GOAL OF THE EXERCISE:
In the entries below, find every line with "Type" and copy it.

PROVIDED DATA:
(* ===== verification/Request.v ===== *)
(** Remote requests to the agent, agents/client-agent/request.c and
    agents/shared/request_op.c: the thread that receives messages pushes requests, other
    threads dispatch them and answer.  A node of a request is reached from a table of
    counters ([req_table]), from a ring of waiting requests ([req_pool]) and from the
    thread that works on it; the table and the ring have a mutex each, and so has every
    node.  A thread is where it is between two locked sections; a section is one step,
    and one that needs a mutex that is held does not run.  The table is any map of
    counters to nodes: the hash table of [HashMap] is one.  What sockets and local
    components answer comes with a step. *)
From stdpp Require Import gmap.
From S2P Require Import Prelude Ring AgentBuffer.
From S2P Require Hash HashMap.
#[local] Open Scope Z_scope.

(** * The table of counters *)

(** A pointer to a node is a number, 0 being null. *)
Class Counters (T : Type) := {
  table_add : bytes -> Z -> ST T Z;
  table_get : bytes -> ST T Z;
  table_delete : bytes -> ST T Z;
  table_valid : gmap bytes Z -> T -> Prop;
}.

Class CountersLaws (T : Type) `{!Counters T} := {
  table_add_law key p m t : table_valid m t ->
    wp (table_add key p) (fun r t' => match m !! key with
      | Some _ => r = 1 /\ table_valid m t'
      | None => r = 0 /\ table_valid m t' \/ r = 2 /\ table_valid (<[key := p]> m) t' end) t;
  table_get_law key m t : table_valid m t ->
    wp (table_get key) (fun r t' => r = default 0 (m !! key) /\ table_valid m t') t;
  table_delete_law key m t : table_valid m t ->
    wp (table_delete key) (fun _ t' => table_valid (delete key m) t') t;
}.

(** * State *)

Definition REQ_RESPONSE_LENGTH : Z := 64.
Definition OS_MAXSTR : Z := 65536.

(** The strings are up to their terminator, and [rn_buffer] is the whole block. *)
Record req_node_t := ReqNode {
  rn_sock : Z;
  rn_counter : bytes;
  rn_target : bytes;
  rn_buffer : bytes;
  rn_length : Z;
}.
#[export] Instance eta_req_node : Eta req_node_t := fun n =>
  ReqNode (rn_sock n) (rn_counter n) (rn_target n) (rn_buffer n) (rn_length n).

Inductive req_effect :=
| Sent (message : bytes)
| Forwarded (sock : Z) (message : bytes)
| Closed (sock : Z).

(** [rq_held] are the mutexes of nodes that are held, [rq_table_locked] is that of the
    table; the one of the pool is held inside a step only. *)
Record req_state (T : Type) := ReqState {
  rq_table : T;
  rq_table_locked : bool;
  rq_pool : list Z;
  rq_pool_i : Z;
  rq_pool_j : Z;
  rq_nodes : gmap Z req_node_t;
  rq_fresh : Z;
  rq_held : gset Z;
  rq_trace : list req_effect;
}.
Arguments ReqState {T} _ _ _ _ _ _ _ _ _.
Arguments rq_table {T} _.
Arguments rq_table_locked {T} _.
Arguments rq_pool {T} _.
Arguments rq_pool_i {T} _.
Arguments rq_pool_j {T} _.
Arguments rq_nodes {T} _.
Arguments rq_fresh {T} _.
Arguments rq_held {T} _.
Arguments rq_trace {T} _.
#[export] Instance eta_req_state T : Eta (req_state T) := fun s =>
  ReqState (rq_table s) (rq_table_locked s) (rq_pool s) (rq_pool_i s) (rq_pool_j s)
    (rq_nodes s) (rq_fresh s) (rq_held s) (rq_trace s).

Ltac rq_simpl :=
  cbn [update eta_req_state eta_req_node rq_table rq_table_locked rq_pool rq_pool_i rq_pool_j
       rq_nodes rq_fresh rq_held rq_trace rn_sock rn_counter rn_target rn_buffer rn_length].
...
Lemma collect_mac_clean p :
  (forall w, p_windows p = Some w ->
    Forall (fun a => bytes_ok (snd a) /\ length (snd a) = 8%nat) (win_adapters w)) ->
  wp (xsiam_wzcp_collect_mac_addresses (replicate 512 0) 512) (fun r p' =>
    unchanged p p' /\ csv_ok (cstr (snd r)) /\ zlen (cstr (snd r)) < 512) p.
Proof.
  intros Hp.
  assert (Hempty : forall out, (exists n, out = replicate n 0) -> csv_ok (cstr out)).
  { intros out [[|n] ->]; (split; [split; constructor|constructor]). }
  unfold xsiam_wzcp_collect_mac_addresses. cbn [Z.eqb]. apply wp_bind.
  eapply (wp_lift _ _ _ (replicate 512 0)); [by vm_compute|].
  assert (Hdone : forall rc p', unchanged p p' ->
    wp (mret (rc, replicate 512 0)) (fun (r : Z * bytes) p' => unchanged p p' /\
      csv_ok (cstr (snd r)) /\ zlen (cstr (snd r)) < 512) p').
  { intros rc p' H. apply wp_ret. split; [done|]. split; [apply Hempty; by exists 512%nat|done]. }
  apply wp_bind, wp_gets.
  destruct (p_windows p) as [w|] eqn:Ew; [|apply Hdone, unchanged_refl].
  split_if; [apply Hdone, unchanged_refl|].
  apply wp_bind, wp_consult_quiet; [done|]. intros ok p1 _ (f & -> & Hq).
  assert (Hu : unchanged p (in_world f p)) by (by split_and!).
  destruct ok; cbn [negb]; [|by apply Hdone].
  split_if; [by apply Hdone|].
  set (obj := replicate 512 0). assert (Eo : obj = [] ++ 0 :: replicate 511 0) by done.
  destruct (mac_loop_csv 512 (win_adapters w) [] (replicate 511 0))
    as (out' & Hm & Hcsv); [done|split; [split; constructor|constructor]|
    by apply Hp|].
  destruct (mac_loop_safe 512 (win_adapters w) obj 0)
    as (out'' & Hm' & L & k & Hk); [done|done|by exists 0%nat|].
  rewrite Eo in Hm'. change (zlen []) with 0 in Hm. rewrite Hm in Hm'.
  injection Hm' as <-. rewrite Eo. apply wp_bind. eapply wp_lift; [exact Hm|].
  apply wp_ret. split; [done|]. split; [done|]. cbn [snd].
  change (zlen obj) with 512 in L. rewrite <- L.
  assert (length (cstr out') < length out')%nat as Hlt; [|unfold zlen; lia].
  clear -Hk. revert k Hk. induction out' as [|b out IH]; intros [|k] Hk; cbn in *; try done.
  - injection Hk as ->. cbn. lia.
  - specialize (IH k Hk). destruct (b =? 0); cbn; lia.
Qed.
---
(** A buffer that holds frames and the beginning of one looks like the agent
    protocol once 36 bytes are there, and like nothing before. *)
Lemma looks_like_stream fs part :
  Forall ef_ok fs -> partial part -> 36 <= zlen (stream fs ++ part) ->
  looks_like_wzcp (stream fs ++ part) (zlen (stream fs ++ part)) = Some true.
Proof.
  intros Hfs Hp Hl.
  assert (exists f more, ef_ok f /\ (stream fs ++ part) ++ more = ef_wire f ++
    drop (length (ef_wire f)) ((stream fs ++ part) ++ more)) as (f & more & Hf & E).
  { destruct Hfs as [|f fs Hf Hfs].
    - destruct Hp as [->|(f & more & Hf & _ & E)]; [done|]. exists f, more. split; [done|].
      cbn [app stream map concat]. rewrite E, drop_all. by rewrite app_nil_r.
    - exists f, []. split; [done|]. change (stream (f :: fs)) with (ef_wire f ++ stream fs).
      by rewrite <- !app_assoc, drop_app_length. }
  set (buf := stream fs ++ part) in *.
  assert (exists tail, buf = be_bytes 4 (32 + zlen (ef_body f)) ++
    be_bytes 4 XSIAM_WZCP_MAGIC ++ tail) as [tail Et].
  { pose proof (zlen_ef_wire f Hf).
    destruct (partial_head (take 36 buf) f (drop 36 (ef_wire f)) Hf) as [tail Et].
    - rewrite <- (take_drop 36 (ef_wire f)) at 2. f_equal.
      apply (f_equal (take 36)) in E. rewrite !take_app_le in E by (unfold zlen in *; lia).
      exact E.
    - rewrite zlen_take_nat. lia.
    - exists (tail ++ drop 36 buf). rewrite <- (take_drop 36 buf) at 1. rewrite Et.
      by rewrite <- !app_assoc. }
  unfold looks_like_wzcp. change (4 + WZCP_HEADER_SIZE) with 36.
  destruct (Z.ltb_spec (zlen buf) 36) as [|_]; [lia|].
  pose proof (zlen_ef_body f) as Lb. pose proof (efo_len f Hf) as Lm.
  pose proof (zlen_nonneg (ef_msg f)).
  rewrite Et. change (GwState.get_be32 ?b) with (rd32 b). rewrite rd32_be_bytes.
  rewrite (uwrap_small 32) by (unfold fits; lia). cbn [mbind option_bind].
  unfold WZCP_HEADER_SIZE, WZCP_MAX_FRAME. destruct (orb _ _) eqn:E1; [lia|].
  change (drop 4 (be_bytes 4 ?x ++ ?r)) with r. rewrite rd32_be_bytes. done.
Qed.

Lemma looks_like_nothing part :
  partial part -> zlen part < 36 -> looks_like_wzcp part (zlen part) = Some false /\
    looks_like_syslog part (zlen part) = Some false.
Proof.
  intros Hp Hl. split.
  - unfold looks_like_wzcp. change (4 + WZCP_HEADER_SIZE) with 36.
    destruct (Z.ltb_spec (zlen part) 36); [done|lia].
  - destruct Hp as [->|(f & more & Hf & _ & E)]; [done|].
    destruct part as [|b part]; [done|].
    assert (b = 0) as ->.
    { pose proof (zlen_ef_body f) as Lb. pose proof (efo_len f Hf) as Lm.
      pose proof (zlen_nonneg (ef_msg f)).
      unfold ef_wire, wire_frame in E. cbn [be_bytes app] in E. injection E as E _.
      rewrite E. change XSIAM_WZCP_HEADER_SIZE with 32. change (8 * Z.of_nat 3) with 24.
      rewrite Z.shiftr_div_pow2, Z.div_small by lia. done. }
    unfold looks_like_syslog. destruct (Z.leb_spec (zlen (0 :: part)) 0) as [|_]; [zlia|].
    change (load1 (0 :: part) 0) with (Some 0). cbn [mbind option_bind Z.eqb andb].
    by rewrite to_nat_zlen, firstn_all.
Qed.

SOLVED EXERCISE:
Class Counters (T : Type) := {
Class CountersLaws (T : Type) `{!Counters T} := {
Record req_state (T : Type) := ReqState {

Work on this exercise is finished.